Pink piggy bank resting on a lady's hand with blurry green leafy background

Here’s a look at what’s been happening in investment markets recently and what it means for your superannuation.

What happened in markets in October?

Major share markets around the world rebounded over October, especially in Australia. The ASX All Ords indices continuously climbed from the beginning of the month.

This occurred against a backdrop of rising interest rates, driven by high inflation, that stoked worries about major economies entering a recession.

The big picture

Why is there concern about different economies, like the UK, Europe, and the US, heading into recession?

When interest rates are high, consumers direct more of their wages towards essential items, such as home loan repayments and living expenses. And living expenses are increasing because the cost for the companies that supply our goods and services is also increasing.

If demands for goods and services falls dramatically, then businesses start to suffer.
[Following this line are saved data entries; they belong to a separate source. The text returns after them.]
(** X10. The application also serves the static folder: a GET without
    header fields on "/static/" followed by a file name (a name the path
    converter accepts: not empty, not starting with a slash, with no line
    feed after its first character) is answered with the response built
    for that file when the folder holds it, status and headers
    unchanged, and with 404 when it does not; either way the world is
    left as it was. *)
Theorem X10_static_file_served (__name__ : string) (a : Flask) (w : World)
    (req : Request) (f : string) :
  App.app __name__ = Return a →
  method req = "GET" → path req = "/static/" +:+ f →
  req_headers req = [] →
  path_converter_matches f = true →
  (∀ r, send_from_directory w "static" f = Some r →
        status_code (wsgi_app a req w).1.1 = status_code r ∧
        headers (wsgi_app a req w).1.1 = headers r ∧
        data (wsgi_app a req w).1.1 = get_app_iter "GET" r) ∧
  (send_from_directory w "static" f = None →
   status_code (wsgi_app a req w).1.1 = 404 ∧
   data (wsgi_app a req w).1.1 = get_body w NotFound) ∧
  (wsgi_app a req w).2 = w.
Proof.
  intros Ha Hm Hp Hh Hf. apply built_inv in Ha as ->.
  apply no_headers_no_websocket in Hh as Hws.
  split; [|split]; [| |by rewrite wsgi_app_built];
    intros; unfold wsgi_app, full_dispatch_request, dispatch_request; built_fields;
    (rewrite Hws, (match_static _ _ f); rewrite ?Hm, ?Hp;
       [| apply static_path_part | done | exact GET_allowed]);
    cbn [provide_automatic_options Routes.static_rule andb];
    change (String.eqb (Py.upper "GET") "OPTIONS") with false; cbv iota;
    change (Routes.views !! endpoint Routes.static_rule)
      with (Some (send_static_file "static"));
    cbn [call send_static_file]; change (String.eqb "filename" "filename") with true;
    cbv iota.
  - rewrite H. by cbn.
  - rewrite H. by cbn.
Qed.

Lemma X10_static_file_served_witness :
  App.app "app" = Return (Routes.built "app" false) ∧
  method (Sample.request "GET" "/static/style.css") = "GET" ∧
  path (Sample.request "GET" "/static/style.css") = "/static/" +:+ "style.css" ∧
  req_headers (Sample.request "GET" "/static/style.css") = [] ∧
  path_converter_matches "style.css" = true ∧
  send_from_directory Sample.world_with_stylesheet "static" "style.css"
    = Some Sample.stylesheet ∧
  data (wsgi_app (Routes.built "app" false) (Sample.request "GET" "/static/style.css")
          Sample.world_with_stylesheet).1.1 = data Sample.stylesheet.
Proof.
  assert (App.app "app" = Return (Routes.built "app" false)) as Ha
    by (vm_compute; reflexivity).
  assert (send_from_directory Sample.world_with_stylesheet "static" "style.css"
          = Some Sample.stylesheet) as Hr by reflexivity.
  split; [exact Ha|]. split; [reflexivity|]. split; [reflexivity|].
  split; [reflexivity|]. split; [reflexivity|]. split; [exact Hr|].
  destruct (proj1 (X10_static_file_served "app" _ Sample.world_with_stylesheet
                     (Sample.request "GET" "/static/style.css") "style.css"
                     Ha eq_refl eq_refl eq_refl eq_refl) _ Hr) as (_ & _ & Hd).
  rewrite Hd. reflexivity.
Defined.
This is what central banks are attempting to avoid. They are trying to increase interest rates enough to curb inflation, but not so significantly that demand drops far enough to push economies into recession – a tricky tightrope to walk.
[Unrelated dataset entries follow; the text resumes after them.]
(* ===== verification/GoBase.v ===== *)
(** * Go's integers, strings, [strconv], and the two hashes the program uses

    Machine integers are [Z] with the wrap-around written out. Strings are
    byte strings. [hash/fnv] (32-bit FNV-1a) and [crypto/sha256] are computed,
    so partitions and deterministic identifiers evaluate. *)

From stdpp Require Import base list strings numbers pretty.
From Stdlib Require Import Ascii.
From S2P Require Import Prelude.

(** ** Machine integers *)

Definition wrapS (w n : Z) : Z := ((n + 2 ^ (w - 1)) mod 2 ^ w - 2 ^ (w - 1))%Z.
Definition wrapU (w n : Z) : Z := (n mod 2 ^ w)%Z.
Definition int64 (n : Z) : Z := wrapS 64 n.
Definition uint64 (n : Z) : Z := wrapU 64 n.
Definition minInt64 : Z := (- 2 ^ 63)%Z.
Definition maxInt64 : Z := (2 ^ 63 - 1)%Z.

Lemma int64_id (n : Z) : (minInt64 <= n <= maxInt64)%Z -> int64 n = n.
Proof.
  unfold int64, wrapS, minInt64, maxInt64. intros H.
  rewrite Z.mod_small; lia.
Qed.

Lemma int64_range (n : Z) : (minInt64 <= int64 n <= maxInt64)%Z.
Proof.
  unfold int64, wrapS, minInt64, maxInt64.
  pose proof (Z.mod_pos_bound (n + 2 ^ (64 - 1)) (2 ^ 64) ltac:(lia)). lia.
Qed.

(** ** Strings *)

Definition nul : string := String Ascii.zero EmptyString.

Definition byteZ (c : ascii) : Z := Z.of_N (N_of_ascii c).

Fixpoint bytesOf (s : string) : list Z :=
  match s with
  | EmptyString => []
  | String c rest => byteZ c :: bytesOf rest
  end.

(** [strings.Cut(s, sep)] for a one-byte separator: before, after, found. *)
Fixpoint cut (sep : ascii) (s : string) : string * string * bool :=
  match s with
  | EmptyString => (EmptyString, EmptyString, false)
  | String c rest =>
      if Ascii.eqb c sep then (EmptyString, rest, true)
      else let '(b, a, found) := cut sep rest in (String c b, a, found)
  end.

(** [strings.SplitN(s, sep, n)] for a one-byte separator and [n >= 1]. *)
Fixpoint splitN (sep : ascii) (n : nat) (s : string) : list string :=
  match n with
  | 0 => []
  | 1 => [s]
  | S n' => let '(b, a, found) := cut sep s in
            if found then b :: splitN sep n' a else [s]
  end.

(** A byte that occurs nowhere in a string. *)
Fixpoint absent (c : ascii) (s : string) : bool :=
  match s with
  | EmptyString => true
  | String d rest => negb (Ascii.eqb d c) && absent c rest
  end.

Lemma cut_absent (sep : ascii) (b a : string) :
  absent sep b = true ->
  cut sep (b +:+ String sep EmptyString +:+ a) = (b, a, true).
Proof.
  induction b as [|c b IH]; simpl; intros H.
  - by rewrite Ascii.eqb_refl.
  - apply andb_true_iff in H as [Hc Hb]. apply negb_true_iff in Hc.
    rewrite Hc, IH by done. done.
Qed.

(** [strings.HasPrefix] and [strings.TrimPrefix]. *)
Definition hasPrefix (s pre : string) : bool := String.prefix pre s.
Definition trimPrefix (s pre : string) : string :=
  if hasPrefix s pre then String.substring (String.length pre) (String.length s) s else s.

(** The last byte of a string and what precedes it. *)
Definition lastByte (s : string) : option ascii := String.get (String.length s - 1) s.
Definition dropLast (s : string) : string := String.substring 0 (String.length s - 1) s.

Definition hasSuffixByte (s : string) (c : ascii) : bool :=
  match lastByte s with Some d => Ascii.eqb d c | None => false end.

(** [strings.TrimSpace(s) == ""]: every rune of [s] is Unicode white space
    (UTF-8 encodings of U+0009-000D, 0020, 0085, 00A0, 1680, 2000-200A, 2028,
    2029, 202F, 205F, 3000). *)
Fixpoint blankBytes (l : list Z) : bool :=
  match l with
  | [] => true
  | c :: rest =>
      if ((9 <=? c) && (c <=? 13) || (c =? 32))%Z then blankBytes rest
      else match rest with
      | d :: rest1 =>
          if ((c =? 194) && ((d =? 133) || (d =? 160)))%Z then blankBytes rest1
          else match rest1 with
          | e :: rest2 =>
              if ((c =? 225) && (d =? 154) && (e =? 128)
                  || (c =? 226) && (d =? 128) && ((128 <=? e) && (e <=? 138) || (e =? 168) || (e =? 169) || (e =? 175))
                  || (c =? 226) && (d =? 129) && (e =? 159)
                  || (c =? 227) && (d =? 128) && (e =? 128))%Z
              then blankBytes rest2 else false
          | [] => false
          end
      | [] => false
      end
  end.
Definition isBlank (s : string) : bool := blankBytes (bytesOf s).

(** [a < b] on strings: bytewise lexicographic. *)
Definition string_lt (a b : string) : bool := String.ltb a b.

(** ** [strconv] *)

Definition isDigit (c : Z) : bool := ((48 <=? c) && (c <=? 57))%Z.

(** The value of a non-empty run of decimal digits. *)
Fixpoint digitsValue (acc : Z) (l : list Z) : option Z :=
  match l with
  | [] => Some acc
  | c :: rest => if isDigit c then digitsValue (acc * 10 + (c - 48)) rest else None
  end%Z.

(** [strconv.ParseInt(s, 10, 64)] and [strconv.Atoi]: an optional sign, at
    least one digit, and a value that fits in 64 bits; [None] is an error. *)
Definition splitSign (l : list Z) : bool * list Z :=
  match l with
  | c :: rest => if (c =? 45)%Z then (true, rest)
                 else if (c =? 43)%Z then (false, rest) else (false, l)
  | [] => (false, [])
  end.

Definition atoi (s : string) : option Z :=
  let '(neg, l) := splitSign (bytesOf s) in
  match l with
  | [] => None
  | _ => v ← digitsValue 0 l;
         let v := (if neg : bool then - v else v)%Z in
         if ((minInt64 <=? v) && (v <=? maxInt64))%Z then Some v else None
  end.

Lemma atoi_range (s : string) (v : Z) : atoi s = Some v -> (minInt64 <= v <= maxInt64)%Z.
Proof.
  unfold atoi. destruct (splitSign _) as [neg [|c l]]; [done|].
  destruct (digitsValue 0 (c :: l)) as [n|]; simpl; [|done].
  destruct (_ && _) eqn:E; [|done]. intros [= <-]. crush_bool.
Qed.

(** Parsing what [%d] prints. *)
Lemma byteZ_digit (d : N) : (d < 10)%N -> byteZ (pretty_N_char d) = (48 + Z.of_N d)%Z.
Proof.
  intros Hd. assert (d = 0 \/ d = 1 \/ d = 2 \/ d = 3 \/ d = 4 \/ d = 5 \/ d = 6 \/ d = 7 \/ d = 8 \/ d = 9)%N
    as Hcases by lia.
  repeat (destruct Hcases as [->|Hcases]; [reflexivity|]). by subst d.
Qed.

Lemma digitsValue_pretty_go (n : N) (s : string) :
  digitsValue 0 (bytesOf (pretty_N_go n s)) = digitsValue (Z.of_N n) (bytesOf s).
Proof.
  revert s. induction (N.lt_wf_0 n) as [n _ IH]. intros s.
  destruct (decide (n = 0)%N) as [->|Hn]; [by rewrite pretty_N_go_0|].
  rewrite pretty_N_go_step by lia. rewrite IH by (apply N.div_lt; lia).
  simpl. rewrite byteZ_digit by (apply N.mod_lt; lia).
  assert (0 <= Z.of_N (n mod 10) < 10)%Z as Hd .
  { pose proof (N.mod_lt n 10 ltac:(done)). change 10%Z with (Z.of_N 10).
    split; [apply N2Z.is_nonneg|by apply N2Z.inj_lt]. }
  unfold isDigit. rewrite (proj2 (andb_true_iff _ _)) by lia.
  f_equal. rewrite N2Z.inj_div, N2Z.inj_mod. pose proof (Z.div_mod (Z.of_N n) 10 ltac:(lia)). lia.
Qed.

Lemma digitsValue_pretty (n : N) : digitsValue 0 (bytesOf (pretty n)) = Some (Z.of_N n).
Proof.
  unfold pretty, pretty_N. case_decide; [by subst n|]. by rewrite digitsValue_pretty_go.
Qed.

(** A number that was read starts with a digit, not with a sign. *)
Lemma splitSign_digits (l : list Z) (v : Z) :
  l <> [] -> digitsValue 0 l = Some v -> splitSign l = (false, l).
Proof.
  destruct l as [|c l]; [done|]. intros _. simpl. unfold isDigit. destruct (_ && _) eqn:E; [|done].
  intros _. replace (c =? 45)%Z with false by lia. by replace (c =? 43)%Z with false by lia.
Qed.

Lemma atoi_pretty (n : Z) : (minInt64 <= n <= maxInt64)%Z -> atoi (pretty n) = Some n.
Proof.
  intros Hn. assert (forall p, digitsValue 0 (bytesOf (pretty (N.pos p))) = Some (Z.pos p)) as Hp.
  { intros p. by rewrite digitsValue_pretty. }
  assert (forall p, bytesOf (pretty (N.pos p)) <> []) as Hne.
  { intros p Heq. specialize (Hp p). by rewrite Heq in Hp. }
  unfold atoi. destruct n as [|p|p]; [reflexivity| |]; specialize (Hp p); specialize (Hne p).
  - change (pretty (Z.pos p)) with (pretty (N.pos p)). rewrite (splitSign_digits _ _ Hne Hp).
    destruct (bytesOf (pretty (N.pos p))) as [|c l]; [done|]. rewrite Hp. simpl option_bind.
    change (mbind ?f (Some ?x)) with (f x). cbv beta. by rewrite (proj2 (andb_true_iff _ _)) by lia.
  - change (pretty (Z.neg p)) with (String "-"%char (pretty (N.pos p))).
    change (bytesOf (String "-"%char ?x)) with (45%Z :: bytesOf x).
    change (splitSign (45%Z :: ?l)) with (true, l). cbv beta iota.
    destruct (bytesOf (pretty (N.pos p))) as [|c l]; [done|]. rewrite Hp.
    change (mbind ?f (Some ?x)) with (f x). cbv beta. change (- Z.pos p)%Z with (Z.neg p).
    by rewrite (proj2 (andb_true_iff _ _)) by lia.
Qed.

Example atoi_200 : atoi "200" = Some 200%Z.
Proof. reflexivity. Qed.

Example atoi_bad : atoi "2x" = None.
Proof. reflexivity. Qed.

(** ** 32-bit FNV-1a ([hash/fnv.New32a]) *)
Definition fnv32a (s : string) : Z :=
  foldl (fun h c => wrapU 32 (Z.lxor h c * 16777619)) 2166136261%Z (bytesOf s).

Lemma fnv32a_nonneg (s : string) : (0 <= fnv32a s)%Z.
Proof.
  unfold fnv32a.
  cut (forall l h, (0 <= h)%Z ->
    (0 <= foldl (fun h c => wrapU 32 (Z.lxor h c * 16777619)) h l)%Z).
  { intros H. apply H. lia. }
  induction l as [|c l IH]; intros h Hh; simpl; [done|].
  apply IH. unfold wrapU. apply Z.mod_pos_bound. lia.
Qed.

Example fnv32a_a : fnv32a "a" = 3826002220%Z.
Proof. vm_compute. reflexivity. Qed.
How your investments are performing

Higher interest rates can be beneficial to some defensive assets in which your super may be invested, such as cash and term deposits. But it can be detrimental to other assets such as high-growth equities and infrastructure and property, where high interest rates have caused valuations to decline.
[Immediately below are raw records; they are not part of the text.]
(* ===== verification/Rules.v ===== *)
(** * internal/rules/evaluator.go: the rule language

    Validation, the compiled dependency mask, evaluation against an
    observation and the shared feature state, and the advance of that state.
    [evaluate] returns [None] where the Go code would panic (a nil negated
    rule, a streak window with a negative bound). *)

From stdpp Require Import base gmap strings list numbers pretty.
From Stdlib Require Import Ascii.
From S2P Require Import Prelude GoFloat GoBase GoTime Model.

Definition maxDepth : Z := 8%Z.

(** The case labels of the [switch rule.Type] statements. *)
Inductive RuleType :=
| TAll | TAny | TNot | TPriceHitsZone | TZoneTransition | TPriceNearZone
| TPriceCrossesIndicator | TCandleColor | TCandleStreak | TCandleColorFlip | TPattern
| TOther.
#[export] Instance RuleType_eq_dec : EqDecision RuleType.
Proof. solve_decision. Defined.

Definition ruleType (s : string) : RuleType :=
  if s == "all" then TAll
  else if s == "any" then TAny
  else if s == "not" then TNot
  else if s == "price_hits_zone" then TPriceHitsZone
  else if s == "zone_transition" then TZoneTransition
  else if s == "price_near_zone" then TPriceNearZone
  else if s == "price_crosses_indicator" then TPriceCrossesIndicator
  else if s == "candle_color" then TCandleColor
  else if s == "candle_streak" then TCandleStreak
  else if s == "candle_color_flip" then TCandleColorFlip
  else if s == "pattern" then TPattern
  else TOther.

Definition typeOf (r : Rule) : RuleType := ruleType r.(Rule.Type_).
Adding value to your super balance

The assets mentioned above are represented in various mixes in the different investment options that First Super offers. In good news for members, all five investment options produced positive returns for the month of October. This was largely attributable to Australian and international equities i.e., share markets. Meanwhile, international bonds and some private equity and infrastructure investments detracted from the monthly returns.

Looking ahead

In general, the effects of inflation and interest rate movements – and whether they slow down global economies – will remain a key focus. Financial markets will react to whether central banks are managing this well or not.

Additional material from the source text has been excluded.